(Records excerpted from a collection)

(* ===== verification/QclGenCorrect.v ===== *)
(** * Correctness of circuit generation

    A value-level semantics of SSA instructions, and the proof that the gates
    [process_instr] adds compute it: for every assignment that satisfies the gates
    the wires of a value carry the number the semantics gives.  The semantics is
    the meaning of the language's operators; instructions whose generation does not
    implement that meaning have none: division, the orderings other than [<],
    shifts, the logical connectives, jumps.  The passes after generation are
    examined at the end: compiled as they are, the gates compute the program;
    after [prune] they do not. *)

From S2P Require Import Prelude.
From S2P Require Import Bytes.
From S2P Require Import QclTypes.
From S2P Require Import Circuit.
From S2P Require Import CircuitBuild.
From S2P Require Import CircuitLogic.
From S2P Require Import CircuitArith.
From S2P Require Import CircuitMul.
From S2P Require Import CircuitCompile.
From S2P Require Import QclMpa.
From S2P Require Import QclSsa.
From S2P Require Import QclCircuitGen.

(** ** Semantics *)

(** A value: its width and its number. *)
Abbreviation Word := (nat * Z)%type (only parsing).
Abbreviation Words := (gmap Z (nat * Z)) (only parsing).

(** Two-operand instructions on operands of widths [wa] and [wb], for a declared
    result width [w]; [None] where generation is not defined or not correct. *)
Definition word_value (o : Opcode) (w : nat) (a b : Word) : option Word :=
  let '(wa, x) := a in
  let '(wb, y) := b in
  let n := Nat.max wa wb in
  let mw := Nat.min n w in
  match o with
  | Iadd => if (n <=? w)%nat then Some (w, (x + y) mod 2 ^ Z.of_nat w) else None
  | Isub => if (w <=? S n)%nat then Some (w, (x - y) mod 2 ^ Z.of_nat w) else None
  | Imul => if (0 <? mw)%nat && ((1 <? mw)%nat || (w <=? 2)%nat) then Some (w, (x * y) mod 2 ^ Z.of_nat w) else None
  | Ilt => Some (1%nat, Z.b2z (x <? y))
  | Ieq => Some (1%nat, Z.b2z (x =? y))
  | Ineq => Some (1%nat, Z.b2z (negb (x =? y)))
  | Band => Some (n, Z.land x y)
  | Bor => Some (n, Z.lor x y)
  | Bxor => Some (n, Z.lxor x y)
  | _ => None
  end.

Definition exec_binary (i : Instr) (s : Words) : option Words :=
  out ← i_out i;
  match operands i with
  | OpValue a :: OpValue b :: _ =>
      va ← s !! a;
      vb ← s !! b;
      r ← word_value (i_op i) (Z.to_nat (bits (i_type i))) va vb;
      Some (<[out := r]> s)
  | _ => None
  end.

(** The same for one operand. *)
Definition exec_unary (i : Instr) (s : Words) (f : Word -> Word) : option Words :=
  out ← i_out i;
  match operands i with OpValue a :: _ => v ← s !! a; Some (<[out := f v]> s) | _ => None end.

Definition exec_instr (i : Instr) (s : Words) : option Words :=
  match i_op i with
  | Not => exec_unary i s (fun v => (v.1, 2 ^ Z.of_nat v.1 - 1 - v.2))
  | Mov => exec_unary i s (fun v => v)
  | Ret | Nop => Some s
  | _ => exec_binary i s
  end.

Fixpoint exec_instrs (instrs : list Instr) (s : Words) : option Words :=
  match instrs with [] => Some s | i :: instrs => s ← exec_instr i s; exec_instrs instrs s end.

(** ** Operations on words *)

(** [ws] are [n] driven wires that carry [f env] in every satisfying assignment. *)
Definition carries (c : Compiler) (ws : list Z) (n : nat) (f : (Z -> bool) -> Z) : Prop :=
  length ws = n /\ Forall (fun w => w ∈ known c) ws /\ forall env, sat env c -> bits_val env ws = f env.

(** What a word operation promises its caller: on operands of suitable widths it
    drives the result wires to its value. *)
Class WordOp (op : list Z -> list Z -> list Z -> build (list Z)) (o : Opcode) := word_op c x y z w r :
  cc_ok c -> Forall (fun w => w ∈ known c) x -> Forall (fun w => w ∈ known c) y -> outs c z ->
  word_value o (length z) (length x, 0) (length y, 0) = Some (w, r) ->
  builds (drives z c) c (op x y z) (fun z' c' => carries c' z' (length z) (fun env =>
    default 0 (snd <$> word_value o (length z) (length x, bits_val env x) (length y, bits_val env y)))).

#[export] Instance adder_word : WordOp new_adder Iadd.
Proof.
  intros c x y z w r Hc Hx Hy Ho. cbn [word_value]. destruct (Nat.leb_spec (Nat.max (length x) (length y)) (length z)); [|done].
  intros _. eapply builds_post; [apply builds_adder; [done..|by apply outs_slots]|].
  intros z' c' Hc' X (L & K & V & _). split_and!; [done|done|]. intros env Hs. cbn. rewrite (V env Hs). by rewrite L.
Qed.

#[export] Instance subtractor_word : WordOp new_subtractor Isub.
Proof.
  intros c x y z w r Hc Hx Hy Ho. cbn [word_value]. destruct (Nat.leb_spec (length z) (S (Nat.max (length x) (length y)))); [|done].
  intros _. eapply builds_post; [apply builds_subtractor; [done..|by apply outs_slots]|].
  intros z' c' Hc' X (L & K & V & _). split_and!; [done|done|]. intros env Hs. cbn. rewrite (V env Hs), L. by rewrite Nat.min_l by lia.
Qed.

#[export] Instance multiplier_word threshold : WordOp (new_multiplier threshold) Imul.
Proof.
  intros c x y z w r Hc Hx Hy Ho. cbn [word_value]. fold (mul_width x y z).
  destruct ((0 <? mul_width x y z)%nat && ((1 <? mul_width x y z)%nat || (length z <=? 2)%nat)) eqn:E; [|done]. intros _.
  apply andb_prop in E as [E1 E2]. apply Nat.ltb_lt in E1. apply orb_prop in E2.
  eapply builds_post; [apply builds_multiplier; [done..|]|].
  { intros Hw. destruct E2 as [E2|E2]; [apply Nat.ltb_lt in E2; lia|by apply Nat.leb_le in E2]. }
  intros z' c' Hc' X (L & K & V). split_and!; [done|done|]. intros env Hs. cbn. by rewrite (V env Hs), L.
Qed.

(** ** Instructions with a result of their own *)

(** The operand wires of a two-operand instruction. *)
Definition two_operands (i : Instr) (m : WireMap) (out : Z) (aw bw : list Z) : Prop :=
  i_out i = Some out /\ exists a b rest, operands i = OpValue a :: OpValue b :: rest /\ m !! a = Some aw /\ m !! b = Some bw.

(** The postcondition of a generator: one more value, whose wires carry [f]. *)
Definition adds_value (m : WireMap) (out : Z) (n : nat) (f : (Z -> bool) -> Z) (m' : WireMap) (c : Compiler) : Prop :=
  exists ws, m' = <[out := ws]> m /\ carries c ws n f.

Lemma builds_eq {A} P c (m1 m2 : build A) Q : m1 c = m2 c -> builds P c m2 Q -> builds P c m1 Q.
Proof. intros E (a & c' & H). exists a, c'. by rewrite E. Qed.

Lemma builds_gen_binary op o `{!WordOp op o} i m c out aw bw w r : cc_ok c -> two_operands i m out aw bw ->
  Forall (fun w => w ∈ known c) aw -> Forall (fun w => w ∈ known c) bw ->
  word_value o (Z.to_nat (bits (i_type i))) (length aw, 0) (length bw, 0) = Some (w, r) ->
  builds (drives [] c) c (gen_binary op i m) (adds_value m out (Z.to_nat (bits (i_type i))) (fun env =>
    default 0 (snd <$> word_value o (Z.to_nat (bits (i_type i))) (length aw, bits_val env aw) (length bw, bits_val env bw)))).
Proof.
  intros Hc (Eo & a & b & rest & Ei & Ea & Eb) Ha Hb Hv. set (n := Z.to_nat (bits (i_type i))) in *.
  eapply (builds_eq _ _ _ (ws ← fresh n; ws' ← op aw bw ws; mret (wa_set (wa_set m out ws) out ws'))).
  { unfold gen_binary, get_two_value_operands, wa_alloc, alloc_wires. rewrite Eo, Ei. cbn [lookup list_lookup].
    unfold required at 1, mbind, build_bind, mret, build_ret. rewrite Ea, Eb. cbn. fold n.
    by destruct (fresh n c) as [[ws c1]| |]. }
  apply step_fresh; [done|up|]. intros ws c1 Hc1 X1 HP1 Lw HPw Hpres.
  assert (outs c1 ws) as Hws.
  { rewrite <- (app_nil_r ws). apply Hpres. split; constructor. }
  eapply (step_call _ c1 ws); [done|done|done|eapply (word_op c1 aw bw ws); [done|up|up|done|by rewrite Lw]|].
  intros ws' c2 Hc2 X2 _ HC _. apply builds_ret; [done|]. exists ws'. rewrite <- Lw. split; [|done].
  unfold wa_set. by rewrite insert_insert_eq.
Qed.

(** The top bit of an [n + 1]-bit difference of [n]-bit numbers is the borrow. *)
Lemma borrow_bit (n : nat) lo (t : bool) x y : 0 <= x < 2 ^ Z.of_nat n -> 0 <= y < 2 ^ Z.of_nat n -> 0 <= lo < 2 ^ Z.of_nat n ->
  lo + 2 ^ Z.of_nat n * Z.b2z t = (x - y) mod 2 ^ Z.of_nat (S n) -> t = (x <? y).
Proof.
  intros Hx Hy Hl. rewrite Nat2Z.inj_succ, Z.pow_succ_r by lia. set (p := 2 ^ Z.of_nat n) in *. intros E.
  destruct (Z.ltb_spec x y).
  - rewrite <- (Z.mod_add _ 1), Z.mod_small in E by lia. destruct t; [done|]. cbn in E. lia.
  - rewrite Z.mod_small in E by lia. destruct t; [|done]. cbn in E. lia.
Qed.

Lemma widen env ws n : (length ws <= n)%nat -> 0 <= bits_val env ws < 2 ^ Z.of_nat n.
Proof.
  intros Hl. pose proof (wires_val_range env ws). pose proof (Z.pow_le_mono_r 2 (Z.of_nat (length ws)) (Z.of_nat n)). lia.
Qed.

Lemma last_wire (ws : list Z) n : length ws = S n -> exists lo d, ws = lo ++ [d] /\ length lo = n.
Proof.
  intros Hl. destruct (exists_last (l := ws)) as (lo & d & ->); [by intros ->|]. exists lo, d. split; [done|].
  rewrite length_app in Hl. cbn in Hl. lia.
Qed.

(** The instruction's operands, looked up. *)
Ltac operands_of H := destruct H as (Eo & a & b & rest & Ei & Ea & Eb).
Ltac generator_prefix Eo Ei Ea Eb :=
  unfold get_two_value_operands; rewrite Eo, Ei; cbn [lookup list_lookup];
  unfold required at 1, mbind, build_bind, mret, build_ret; rewrite Ea, ?Eb; cbn.

Lemma builds_gen_compare i m c out aw bw : cc_ok c -> two_operands i m out aw bw ->
  Forall (fun w => w ∈ known c) aw -> Forall (fun w => w ∈ known c) bw ->
  builds (drives [] c) c (gen_compare i m) (adds_value m out 1 (fun env => Z.b2z (bits_val env aw <? bits_val env bw))).
Proof.
  intros Hc Hi Ha Hb. operands_of Hi. set (n := Nat.max (length aw) (length bw)).
  eapply (builds_eq _ _ _ (diff ← fresh (n + 1); diff ← new_subtractor aw bw diff; o ← wire;
    d ← lift (index diff (Z.of_nat n)); _ ← id_gate d o; mret (wa_set m out [o]))).
  { unfold gen_compare. generator_prefix Eo Ei Ea Eb. done. }
  eapply step_fresh_op; [done|up|intros ws c' Hc' X Lw Hws; apply builds_subtractor; [done|up|up|by apply outs_slots]|].
  intros ws diff c1 Hc1 X1 HP1 Lw (L1 & K1 & V1 & _) _. rewrite Lw, Nat.add_1_r in L1. cbv beta.
  destruct (last_wire diff n L1) as (lo & d & -> & Llo). apply Forall_app in K1 as [_ Kd%Forall_inv].
  apply step_wire; [done|done|]. intros o c2 Hc2 X2 HP2 Po Uo _.
  eapply (builds_eq _ _ _ (_ ← id_gate d o; mret (wa_set m out [o]))).
  { unfold mbind at 1, build_bind, lift. rewrite (index_nat _ n d); [done|].
    by rewrite lookup_app_r, Llo, Nat.sub_diag by lia. }
  eapply (step_call _ c2 [o]); [done|done|by intros x ->%list_elem_of_singleton|apply builds_id; [done|up|done]|].
  intros [] c3 Hc3 X3 _ [K3 V3] _. apply builds_ret; [done|]. exists [o]. split; [done|].
  split_and!; [done|by constructor|].
  intros env Hs. rewrite bits_val_cons, (V3 env Hs). change (bits_val env []) with 0.
  pose proof (V1 env ltac:(up)) as E. rewrite wires_val_app, length_app, Llo, bits_val_cons in E.
  change (bits_val env []) with 0 in E. cbn [length] in E.
  rewrite Nat.min_l in E by (fold n; lia). replace (n + 1)%nat with (S n) in E by lia.
  rewrite <- (borrow_bit n (bits_val env lo) (env d) (bits_val env aw) (bits_val env bw));
    [lia|apply widen; lia|apply widen; lia|apply widen; lia|lia].
Qed.

(** ** Bit-by-bit instructions *)

Lemma head_tail env zw v : env zw = false -> bits_val env v = Z.b2z (env (head_or zw v)) + 2 * bits_val env (tail v).
Proof. intros Hz. destruct v as [|w v]; [cbn; by rewrite Hz|done]. Qed.
Lemma head_known c zw v : zw ∈ known c -> Forall (fun w => w ∈ known c) v ->
  head_or zw v ∈ known c /\ Forall (fun w => w ∈ known c) (tail v).
Proof. intros Hz Hv. destruct Hv; by split. Qed.
Lemma length_tail {A} (v : list A) n : (length v <= S n)%nat -> (length (tail v) <= n)%nat.
Proof. destruct v; cbn; lia. Qed.

Lemma no_bits env (v : list Z) : (length v <= 0)%nat -> bits_val env v = 0.
Proof. destruct v; [done|cbn; lia]. Qed.

Lemma eqb_cons (p q : bool) u v : (Z.b2z p + 2 * u =? Z.b2z q + 2 * v) = Bool.eqb p q && (u =? v).
Proof.
  apply eq_true_iff_eq. rewrite andb_true_iff, !Z.eqb_eq, Bool.eqb_true_iff.
  destruct p, q; cbn [Z.b2z]; intuition (congruence || lia).
Qed.

Lemma builds_xor_loop n zw a b acc c : cc_ok c -> is_const false zw c -> acc ∈ known c ->
  Forall (fun w => w ∈ known c) a -> Forall (fun w => w ∈ known c) b -> (length a <= n)%nat -> (length b <= n)%nat ->
  builds (drives [] c) c (xor_loop n zw a b acc) (fun w c' => w ∈ known c' /\
    forall env, sat env c' -> env w = env acc || negb (bits_val env a =? bits_val env b)).
Proof.
  revert a b acc c. induction n as [|n IH]; intros a b acc c Hc Hz Hacc Ha Hb La Lb.
  { apply builds_ret; [done|]. split; [done|]. intros env Hs. rewrite !no_bits by lia. cbn. by rewrite orb_false_r. }
  destruct (head_known c zw a (proj1 Hz) Ha) as [Ka Kta]. destruct (head_known c zw b (proj1 Hz) Hb) as [Kb Ktb].
  cbn [xor_loop]. apply step_new_gate; [done|up|done|done|]. intros x c1 Hc1 X1 HP1 K1 V1 _.
  apply step_new_gate; [done|up|up|up|]. intros w c2 Hc2 X2 HP2 K2 V2 _.
  assert (is_const false zw c2) as Hz2.
  { destruct Hz as [Kz Vz]. split; [up|]. intros env Hs. apply Vz. up. }
  eapply builds_weaken; [apply (IH (tail a) (tail b) w c2); [done|done|done|up|up|by apply length_tail|by apply length_tail]| |].
  { intros o [Ho|Ho]; [by left|right]. by do 2 (eapply fresh_mono; [done|]). }
  intros r c3 Hc3 X3 [K3 V3]. split; [done|]. intros env Hs.
  assert (env zw = false) as Ez by (apply Hz; up).
  rewrite (V3 env Hs), (V2 env), (V1 env) by up. rewrite (head_tail env zw a), (head_tail env zw b), eqb_cons by done.
  cbn [apply_op]. by destruct (env acc), (env (head_or zw a)), (env (head_or zw b)), (bits_val env (tail a) =? _).
Qed.

(** A bitwise function on numbers and its gate. *)
Definition bitwise_fun (o : Operation) (f : Z -> Z -> Z) : Prop :=
  forall x y n, 0 <= n -> Z.testbit (f x y) n = apply_op o (Z.testbit x n) (Z.testbit y n).

Lemma land_fun : bitwise_fun OAnd Z.land.
Proof. intros x y n _. apply Z.land_spec. Qed.
Lemma lor_fun : bitwise_fun OOr Z.lor.
Proof. intros x y n _. apply Z.lor_spec. Qed.
Lemma lxor_fun : bitwise_fun OXor Z.lxor.
Proof. intros x y n _. apply Z.lxor_spec. Qed.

| TASK ITEM |
Identify every line above that includes the word "else", and show those lines.

| WRITTEN SOLUTION |
  | Iadd => if (n <=? w)%nat then Some (w, (x + y) mod 2 ^ Z.of_nat w) else None
  | Isub => if (w <=? S n)%nat then Some (w, (x - y) mod 2 ^ Z.of_nat w) else None
  | Imul => if (0 <? mw)%nat && ((1 <? mw)%nat || (w <=? 2)%nat) then Some (w, (x * y) mod 2 ^ Z.of_nat w) else None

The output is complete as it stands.